The AMA Alliance Young Member Connection (physiciansintraining.blogspot.com/2009/04/medical-marriage.html), a site for medical students, residents, and their spouses.
The AMA Alliance’s “Personal Space” section of its website (www.amaalliance.org/site/epage/77832_625.htm), which is dedicated to the well-being of medical families.
Med School Tackles Hidden Problem
The University of Minnesota Medical School is in the midst of a three-year effort to raise awareness about and improve the climate for medical students and residents with invisible disabilities, in particular psychiatric conditions, attention deficit disorder, and learning disabilities. The project Taking It to the Next Level: Advancing Awareness and Equity of Medical Trainees with Invisible Disabilities was launched in September of 2009 with a $75,000 grant from the Marcus Foundation.
As a first step, staff from the medical school and the university’s Disability Services office held focus groups consisting of medical students, fellows, residents, and faculty to find out how invisible disabilities affect trainees and the medical school as a whole, and what changes might be made to improve the environment for all. The university plans to hold a faculty training session that will feature Michael Myers, M.D., vice chair of education and director of training in the department of psychiatry and behavioral sciences at State University New York–Downstate, on promoting mental health, resilience, and success in medical trainees.

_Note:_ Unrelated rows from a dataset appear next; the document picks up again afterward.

(** When the root's units are acknowledged no other node is engaged. *)
Lemma none_engaged f ms rank :
  Base f ms rank -> D (f root) = 0 -> forall i, 0 <= i < N -> i <> root -> idle i (f i) /\
    lC (f i) = lD (f i) /\ D (f i) = 0.
Proof.
  intros HB HD.
  assert (forall (n : nat) i p e, (rank i < n)%nat -> 0 <= i < N -> i <> root ->
            held root i p e (f i) -> False) as Hno.
  { induction n as [|n IH]; intros i p e Hr Hi Hne Hh; [lia|].
    destruct (b_shape _ _ _ HB i Hi) as [(Hid & _)|(p' & e' & Hh' & _ & Hp & Hrk)].
    { pose proof (he_out _ _ _ _ _ Hh) as Ho. by rewrite (id_out _ _ Hid) in Ho. }
    specialize (Hrk Hne).
    destruct (he_kind _ _ _ _ _ Hh') as [(-> & _)|(_ & _ & He & _)]; [done|].
    pose proof (D_owed _ _ _ p' i HB Hp Hi) as Hd.
    rewrite (owed_held _ _ _ _ _ _ Hh'), decide_True in Hd by done.
    destruct (decide (p' = root)) as [->|Hpr]; [lia|].
    destruct (held_of_D _ _ _ p' HB Hp ltac:(lia)) as (q & e2 & Hq & _).
    eapply (IH p'); [lia|done|done|exact Hq]. }
  intros i Hi Hne. destruct (b_shape _ _ _ HB i Hi) as [H|(p & e & Hh & _)]; [done|].
  exfalso. by apply (Hno (S (rank i)) i p e); [lia| | |].
Qed.

(** *** Updating one node *)

Lemma owed_insert f i x k :
  0 <= i < N ->
  zsum N (fun j => owed k (<[i := x]> f j)) = zsum N (fun j => owed k (f j)) - owed k (f i) + owed k x.
Proof. intros Hi. by rewrite (zsum_insert N (fun _ => owed k)). Qed.

Lemma Base_update f ms rank ms' i x rank' :
  Base f ms rank -> 0 <= i < N -> (i = root -> held root root root 0 x) ->
  ((idle i x /\ lC x = lD x /\ D x = 0) \/
   (exists p e, held root i p e x /\ lC x <= lD x /\ 0 <= p < N /\
                (i <> root -> rank' p < rank' i)%nat)) ->
  (forall j p e, 0 <= j < N -> j <> i -> j <> root -> held root j p e (f j) ->
     (rank p < rank j)%nat -> 0 <= p < N -> (rank' p < rank' j)%nat) ->
  (forall j, 0 <= j < N -> j <> i -> flight j ms' + owed j x = flight j ms + owed j (f i)) ->
  D x - D (f i) = flight i ms' - flight i ms + owed i x - owed i (f i) ->
  (forall m, m ∈ ms' -> msg_ok m) -> Base (<[i := x]> f) ms' rank'.
Proof.
  intros HB Hi Hroot Hsh Hrk Hfl HD Hms. split.
  - destruct (b_root _ _ _ HB) as [Hr Hh]. split; [done|].
    destruct (decide (i = root)) as [->|Hne]; [by rewrite fn_lookup_insert; apply Hroot|].
    by rewrite fn_lookup_insert_ne.
  - intros j Hj. destruct (decide (j = i)) as [->|Hne]; [by rewrite fn_lookup_insert|].
    rewrite fn_lookup_insert_ne by done.
    destruct (b_shape _ _ _ HB j Hj) as [H|(p & e & Hh & Hl & Hp & Hr)]; [by left|].
    right. exists p, e. split_and!; try done; try lia. intros Hjr. eapply Hrk; eauto.
  - intros j Hj. rewrite owed_insert by done. pose proof (b_flow _ _ _ HB j Hj).
    destruct (decide (j = i)) as [->|Hne].
    + rewrite fn_lookup_insert. lia.
    + rewrite fn_lookup_insert_ne by done. specialize (Hfl j Hj Hne). lia.
  - done.
Qed.

Lemma ds_insert_twice (f : Z -> TermDS) i x y : <[i := x]> (<[i := y]> f) = <[i := x]> f.
Proof.
  apply functional_extensionality. intros j. destruct (decide (j = i)) as [->|Hj].
  - by rewrite !fn_lookup_insert.
  - by rewrite !fn_lookup_insert_ne.
Qed.

Lemma acks_app a b : acks (a ++ b) = acks a ++ acks b.
Proof. apply flat_map_app. Qed.

Lemma net_empty f ms rank :
  Base f ms rank -> (forall i, 0 <= i < N -> D (f i) = 0) -> ms = [].
Proof.
  intros HB HD. destruct ms as [|m ms]; [done|]. exfalso.
  pose proof (b_net _ _ _ HB m ltac:(elems)) as Hok. destruct m as [i j k|i k]; simpl in Hok.
  - pose proof (D_flight _ _ _ i _ HB ltac:(lia) (list_elem_of_here _ _)) as H. simpl in H.
    rewrite decide_True in H by done. rewrite HD in H; lia.
  - pose proof (D_flight _ _ _ i _ HB ltac:(lia) (list_elem_of_here _ _)) as H. simpl in H.
    rewrite decide_True in H by done. rewrite HD in H; lia.
Qed.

Marilyn Becker, Ph.D., director of learner development for the medical school and the principal investigator for the grant, says she hopes these activities will reduce the stigma around mental illness, attention disorders, and learning disabilities and that the medical school community can come to see these conditions as differences that enrich the educational environment.—Carmen Peota
Asleep at the Wheel
Driving while intoxicated, speeding, and not wearing seat belts are among the most dangerous things one can do behind the wheel. Almost as risky, but likely even more prevalent, is driving while drowsy.
In a telephone survey conducted last spring, AAA found that 41 percent of U.S. drivers admit to having fallen asleep while driving at some point in their lives. Eleven percent said they’d done so in the past year and 3.9 percent in the past month. AAA estimates that drowsiness is a factor in 16 percent of auto accidents that result in a fatality.
Physicians, particularly residents and interns, are among the groups the National Highway Traffic Safety Administration considers most at risk for drowsy driving because they routinely are sleep-deprived. In a 2005 study published in the New England Journal of Medicine, Harvard researchers found that the likelihood that interns would have a motor vehicle accident on their drive home after working an extended shift was more than double their odds of having one after a regular shift. And a 2005 study published in the Journal of the American Medical Association found that residents who had worked a heavy call schedule were more impaired than controls with a blood alcohol level of 0.05 percent when performing simulated driving tasks.
The National Sleep Foundation’s advice: Nap before you navigate.